これらの呼び方は漠然としており、本当は病態(五十肩の原因)から病名は付されるべきなのですが、原因がはっきりしない場合「肩関節周囲炎」と整形外科では呼んでいます。

五十肩(肩関節周囲炎)の症状として、

1,動かさなければ痛くないが、肩を挙上(腕を上げる)する時の痛み、また下ろすときの痛みがある。
2,夜痛い側の肩を下にして寝ると痛みで目が覚める。
3,二の腕の肩に近い方が痛い。
4,肩が上がらない。
5,肩の前を押すと痛い、または動かすと痛い。
6,肩がかたい(動きにくい、可動域制限がある)。
などがあげられます。

上記の症状がある場合、整形外科では痛みや動きが悪い原因を診察、検査します。

肩関節はいくつかのパーツ(組織)から成り立っています。骨(上腕骨、肩甲骨、鎖骨)、筋肉や腱(棘上筋、棘下筋、小円筋、肩甲下筋、大円筋、上腕二頭筋腱、僧帽筋、菱形筋、前鋸筋、大胸筋、広背筋)また上腕骨と肩甲骨との隙間に肩峰下滑液包というクッション?のような組織が介在しています。

五十肩の場合、上記図の肩峰下滑液包に炎症を起こすことが多く、炎症を抑える注射などもこの部位に打つことが多いです。

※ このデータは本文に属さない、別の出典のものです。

(** * XMODEM byte I/O over UART with an RTC timeout (xmodem_io.c)

    A shallow embedding of the single-byte receive primitive
    [xmodem_io_getc] together with its two interrupt callbacks,
    [uart_callback] and [rtc_callback].

    The C file keeps its state in file-scope variables ([in_byte],
    [rtc_cfg], [xmodem_io_rx_state]); here they are the fields of a
    [world] record that every operation threads through a small
    state-and-divergence monad.  The QMSI drivers are opaque: a call into
    one of them is recorded as an [event] of the world's trace, next to
    the accesses to the volatile state cell and the store through the
    caller's pointer [ch], in program order.

    Interrupts are the environment.  The world carries the schedule of the
    interrupts still to come: its k-th entry lists the interrupt requests
    served, in this order, before the k-th read of [xmodem_io_rx_state] in
    the busy-wait loop; an empty entry is a read that no interrupt preceded.
    The two sources answer what the call has just started (a one-byte read,
    an alarm two seconds ahead), so they are served while the caller waits
    in the loop, not between the statements around it.  When the schedule is
    exhausted no interrupt fires any more, and a loop still reading
    [STATE_WAITING] spins forever, which is the [None] of the monad. *)

(** The file embeds two programs of the repository: the HDC1000 sensor
    example first (module [Hdc1000], its properties in [Hdc1000Props] at the
    end), then the XMODEM byte I/O described above (section [XmodemIo]). *)

From Stdlib Require Import ZArith List Bool Lia.
From Stdlib Require Import Strings.Byte.
From Stdlib Require Strings.String.
Import ListNotations.
Local Open Scope Z_scope.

また棘上筋という腱が切れている場合があります。この場合、五十肩の中でも「肩腱板断裂」とよび、場合によっては腱板修復術などの手術が必要な場合もあります。

またこの腱板に石灰がたまって痛い場合もあります。

これは石灰沈着性肩関節周囲炎(腱板炎)と呼ばれます。
石灰を手術で取り除くのは比較的困難です。
石灰が、腱板の組織深くしっかり固まっていることが多いからです。

極めて初期の場合は注射で石灰を吸引することができることもあります。

また、肩の前方に上腕二頭筋腱溝という部分があり、ここには上腕二頭筋の内側頭の腱が通っています。
ここの腱鞘炎を併発することも多いといえます。

肩の前面の筋張ったところが押すと痛い場合はこれば疑われるでしょう。

また、肩が痛くなって動かさなくなると、最終的には関節包(関節の袋)が堅くなって、凍結肩と呼ばれる状態になります。

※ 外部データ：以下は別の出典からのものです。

(** X11.  With a square root that is never negative, the Bollinger bands
    of every row are in order: either the outer bands are both missing, or
    all three are defined with lower <= middle <= upper and the middle
    band half-way between the other two. *)
Theorem bollinger_bands_are_in_order
  {sq : Sqrt} (self : config) (ohlcv : list Candle.t) (i : nat)
  (row : DfRow.t) :
  sqrt_nonneg sq ->
  nth_error (calculate_indicators self ohlcv) i = Some row ->
  bands_in_order row.
Proof. apply built_row_bands. Qed.

Lemma sqrt_floor_nonneg : sqrt_nonneg sqrt_floor.
Proof.
  intros q. unfold sqrtQ, sqrt_floor. rewrite Qred_correct.
  unfold Qle. cbn [Qnum Qden]. rewrite Z.mul_1_r, Z.mul_0_l.
  apply Z.sqrt_nonneg.
Qed.

Lemma falling_has_a_21st_row :
  nth_error (calculate_indicators (sq := sqrt_floor) default_config
               (firstn 21 falling)) 20 <> None.
Proof. apply built_frame_has_row. vm_compute. lia. Qed.

(** The last row of the first 21 candles of the falling series, with the
    square root rounded down to a multiple of [2^-52]. *)
Lemma bollinger_bands_are_in_order_witness :
  exists row,
    nth_error (calculate_indicators (sq := sqrt_floor) default_config
                 (firstn 21 falling)) 20 = Some row
    /\ bands_in_order row.
Proof.
  destruct (nth_error (calculate_indicators (sq := sqrt_floor)
                         default_config (firstn 21 falling)) 20)
    as [row | ] eqn:Hrow.
  - exists row. split; [reflexivity | ].
    exact (bollinger_bands_are_in_order (sq := sqrt_floor) default_config
             (firstn 21 falling) 20 row sqrt_floor_nonneg Hrow).
  - exfalso. exact (falling_has_a_21st_row Hrow).
Defined.

Section FlatMarket.

Local Open Scope Q_scope.

Lemma flat_values_do_not_cross (p : Q) (a b : float) :
  flat_or_missing p a -> flat_or_missing p b ->
  (a >? b)%float = false /\ (a <? b)%float = false.
Proof.
  intros [-> | Ha] [-> | Hb]; try (split; reflexivity);
    try (rewrite gtb_nan_r, ltb_nan_r; split; reflexivity).
  destruct (same_fin_inv a p Ha) as (a' & -> & Ha').
  destruct (same_fin_inv b p Hb) as (b' & -> & Hb').
  unfold Float.gtb, Float.ltb. cbn [Float.compare].
  assert (E : a' == b') by now rewrite Ha', Hb'.
  now rewrite (proj1 (Qeq_alt a' b') E).
Qed.

Lemma flat_values_are_fin (p : Q) (xs : list float) :
  Forall (fun x => x =f= Fin p) xs ->
  exists qs, xs = map Fin qs /\ Forall (fun q => q == p) qs.
Proof.
  induction 1 as [ | x xs Hx _ (qs & -> & Hqs)].
  - exists []. now split.
  - destruct (same_fin_inv x p Hx) as (a & -> & Ha).
    exists (a :: qs). split; [reflexivity | now constructor].
Qed.

Lemma Qsum_flat (p : Q) (qs : list Q) :
  Forall (fun q => q == p) qs ->
  Qsum qs == inject_Z (Z.of_nat (length qs)) * p.
Proof.
  induction 1 as [ | q qs Hq _ IH].
  - simpl. ring.
  - cbv beta in Hq. cbn [length]. rewrite Qsum_cons, IH, Hq.
    rewrite Nat2Z.inj_succ, <- Z.add_1_l, inject_Z_plus. ring.
Qed.

Lemma mean_flat (p : Q) (win : list float) :
  Forall (fun x => x =f= Fin p) win -> flat_or_missing p (Series.mean win).
Proof.
  intros Hwin.
  destruct (flat_values_are_fin p win Hwin) as (qs & -> & Hqs).
  destruct qs as [ | q qs]; [now left | ].
  right.
  assert (Hne : q :: qs <> []) by discriminate.
  destruct (same_fin_inv _ _ (mean_fin (q :: qs) Hne)) as (m & -> & Hm).
  cbn [Float.same]. rewrite Hm, (Qsum_flat p (q :: qs) Hqs).
  field. cbn [length].
  pose proof (of_nat_pos (length qs)) as Hpos.
  intros E. rewrite E in Hpos. now apply Qlt_irrefl in Hpos.
Qed.

Lemma prep_flat (p : Q) (xs : list float) :
  Forall (fun x => x =f= Fin p) xs ->
  Forall (fun x => x =f= Fin p) (map Series.prep_value xs).
Proof.
  intros H. apply Forall_map. revert H. apply Forall_impl.
  intros x Hx. destruct (same_fin_inv x p Hx) as (a & -> & Ha). exact Ha.
Qed.

Lemma rolling_mean_flat (p : Q) (w : nat) (xs : list float) :
  Forall (fun x => x =f= Fin p) xs ->
  Forall (flat_or_missing p) (Series.rolling_mean w xs).
Proof.
  intros Hxs. unfold Series.rolling_mean, Series.rolling.
  apply rolling_from_Forall with (P := fun x => x =f= Fin p).
  - now left.
  - apply mean_flat.
  - constructor.
  - now apply prep_flat.
Qed.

これはリハビリしてもなかなか肩を上げることができない、いわゆる「拘縮」という状態です。

この場合、リハビリの効果が少ない場合、全身麻酔をかけて、他動的に肩を挙上する「徒手マニピュレーション」が行われます。

癒着してしまった関節包が破れることで、一気に肩が挙上できるようになります。しかし、再癒着を予防するため、数ヶ月間の通院、自宅リハビリ(可動域訓練)を行う必要性があります。

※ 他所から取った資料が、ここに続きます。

(** X8 on the sample account: there is no such bucket. *)
Lemma policy_failures_reraised_witness :
  let self := StorageBucket.New "Storage Bucket" "sth-archive" "eu-west-2" in
  (exists w',
     StorageBucket.put_policy self "drafts"
       (Json.Obj [("Version", Json.Str "2012-10-17")]) FakeCloud.sample_world
     = (Raise (ClientError (FakeCloud.fault "NoSuchBucket" "PutBucketPolicy")),
        w')) /\
  (exists w',
     StorageBucket.get_policy self "drafts" FakeCloud.sample_world
     = (Raise (ClientError (FakeCloud.fault "NoSuchBucket" "GetBucketPolicy")),
        w')).
Proof.
  intros self. split.
  - edestruct (proj1 (policy_failures_reraised self "drafts"
                        (Json.Obj [("Version", Json.Str "2012-10-17")])
                        FakeCloud.sample_world
                        (FakeCloud.fault "NoSuchBucket" "PutBucketPolicy")
                        FakeCloud.sample))
      as [w' [E _]]; [vm_compute; reflexivity|].
    exists w'. exact E.
  - edestruct (proj2 (policy_failures_reraised self "drafts"
                        (Json.Obj [("Version", Json.Str "2012-10-17")])
                        FakeCloud.sample_world
                        (FakeCloud.fault "NoSuchBucket" "GetBucketPolicy")
                        FakeCloud.sample))
      as [w' [E _]]; [vm_compute; reflexivity|].
    exists w'. exact E.
Defined.



(** X13 where the random source repeats itself. *)
Lemma create_temp_file_collision_witness :
  let self := StorageBucket.New "Storage Bucket" "sth-archive" "eu-west-2" in
  exists name w1 w2,
    StorageBucketFiles.create_temp_file self 1 ".txt" "first"
      FakeCloud.stuck_world = (Return name, w1) /\
    StorageBucketFiles.create_temp_file self 1 ".txt" "second" w1
    = (Return name, w2) /\
    files w2 !! name = Some "second".
Proof.
  intros self.
  destruct (create_temp_file_collision self 1 1 ".txt" "first" "second"
              FakeCloud.stuck_world eq_refl)
    as [name1 [name2 [w1 [w2 [E1 [E2 [Hiff Hfile]]]]]]].
  assert (Hsame : name1 = name2) by (apply Hiff; reflexivity).
  exists name1, w1, w2. split; [exact E1|].
  split; [rewrite Hsame; exact E2|]. apply Hfile. exact Hsame.
Defined.

(** X15 on the sample account. *)
Lemma list_buckets_prints_witness :
  exists w',
    StorageBucketFiles.list_buckets
      (StorageBucket.New "Storage Bucket" "sth-archive" "eu-west-2")
      Account.sample_world = (Return tt, w') /\
    trace w' = [EPrint ["Existing buckets:"]; EPrint ["  reports"]].
Proof.
  edestruct (proj1 (list_buckets_prints
                      (StorageBucket.New "Storage Bucket" "sth-archive"
                         "eu-west-2")
                      Account.sample_world Account.sample) ["reports"])
    as [w' [E F]].
  - vm_compute. reflexivity.
  - exists w'. split; [exact E|exact F].
Defined.

(** X16 on the sample account: deleting a bucket that is there, and one
    that is not. *)
Lemma delete_bucket_outcomes_witness :
  let self := StorageBucket.New "Storage Bucket" "sth-archive" "eu-west-2" in
  (exists w',
     StorageBucketFiles.delete_bucket self "reports" Account.sample_world
     = (Return tt, w') /\
     FakeCloud.buckets (Account.core (cloud w')) !! "reports" = None) /\
  (exists w',
     StorageBucketFiles.delete_bucket self "drafts" Account.sample_world
     = (Raise (ClientError (FakeCloud.fault "NoSuchBucket" "DeleteBucket")),
        w')).
Proof.
  intros self. split.
  - edestruct (fun c1 =>
                 proj2 (proj2 (delete_bucket_outcomes self "reports"
                                 Account.sample_world c1)))
      as [w' [E [F _]]].
    + reflexivity.
    + reflexivity.
    + exists w'. split; [exact E|]. rewrite F. vm_compute. reflexivity.
  - edestruct (proj1 (delete_bucket_outcomes self "drafts"
                        Account.sample_world Account.sample)
                 (FakeCloud.fault "NoSuchBucket" "DeleteBucket"))
      as [w' [E _]]; [vm_compute; reflexivity|].
    exists w'. exact E.
Defined.

(** X17 on the sample account: the role is not there, the policy stays. *)
Lemma create_policy_orphan_witness :
  exists w',
    IAMAdminRoles.create_policy (IAMAdmin.New "convex" "eu-west-2")
      (Json.Obj [("Version", Json.Str "2012-10-17")]) "read-reports"
      "batch-role" Account.sample_world
    = (Raise (ClientError (FakeCloud.fault "NoSuchEntity" "AttachRolePolicy")),
       w') /\
    Account.policies (cloud w')
      !! "arn:aws:iam::123456789012:policy/read-reports"
    = Some (Json.dumps (Json.Obj [("Version", Json.Str "2012-10-17")])).
Proof.
  edestruct (create_policy_orphan (IAMAdmin.New "convex" "eu-west-2")
               (Json.Obj [("Version", Json.Str "2012-10-17")]) "read-reports"
               "batch-role" Account.sample_world
               "arn:aws:iam::123456789012:policy/read-reports"
               (FakeCloud.fault "NoSuchEntity" "AttachRolePolicy"))
    as [w' [E [F _]]].
  - reflexivity.
  - reflexivity.
  - exists w'. split; [exact E|]. rewrite F. vm_compute. reflexivity.
Defined.

(** X18 on the sample account. *)
Lemma create_policy_returns_witness :
  exists w',
    IAMAdminRoles.create_policy (IAMAdmin.New "convex" "eu-west-2")
      (Json.Obj [("Version", Json.Str "2012-10-17")]) "read-reports"
      "svc-role" Account.sample_world
    = (Return "arn:aws:iam::123456789012:policy/read-reports", w').
Proof.
  edestruct (create_policy_returns (IAMAdmin.New "convex" "eu-west-2")
               (Json.Obj [("Version", Json.Str "2012-10-17")]) "read-reports"
               "svc-role" Account.sample_world
               "arn:aws:iam::123456789012:policy/read-reports")
    as [w' [E _]].
  - reflexivity.
  - reflexivity.
  - exists w'. exact E.
Defined.

(** X19 on the sample account: a new role, and one that is there already. *)
Lemma create_role_outcomes_witness :
  let self := IAMAdmin.New "convex" "eu-west-2" in
  (exists w',
     IAMAdminRoles.create_role self "batch-role" "Runs the nightly batch"
       Account.sample_world
     = (Return "arn:aws:iam::123456789012:role/convex/batch-role", w')) /\
  (exists w',
     IAMAdminRoles.create_role self "svc-role" "Runs the service"
       Account.sample_world
     = (Raise (ClientError (FakeCloud.fault "EntityAlreadyExists" "CreateRole")),
        w')).
Proof.
  intros self. split.
  - edestruct (fun c' =>
                 proj1 (proj2 (create_role_outcomes self "batch-role"
                                 "Runs the nightly batch" Account.sample_world
                                 c'))
                   "arn:aws:iam::123456789012:role/convex/batch-role")
      as [w' [E _]]; [reflexivity|].
    exists w'. exact E.
  - edestruct (proj2 (proj2 (create_role_outcomes self "svc-role"
                               "Runs the service" Account.sample_world
                               Account.sample))
                 (FakeCloud.fault "EntityAlreadyExists" "CreateRole"))
      as [w' [E _]]; [vm_compute; reflexivity|].
    exists w'. exact E.
Defined.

当院では五十肩に関しては注射、リハビリ、投薬といった一般的な外来治療を行っています。

また夜間痛が強い場合は腱板断裂の可能性もあり、肩関節造影やMRIにて診断しています。70才以下で腱板断裂がある場合は、手術で腱板修復を考慮します。

腱板断裂があっても痛みが少ない場合も多く、肩の痛みの原因は複雑な要因が関与しているのだと考えられます。

肩の痛みを我慢して、動かさないと、固まって凍結肩(拘縮)になってしまう五十肩も少なくありません。固まってしまうと、場合によってはマニピュレーションが必要になってしまいますので、慢性期には動かす練習(リハビリ)を行う必要があるでしょう。

このように五十肩、肩の痛みには様々な原因、病態があります(場合によっては頸椎疾患の可能性もあり)ので、肩の痛みがある場合は整形外科を受診することをお勧めします。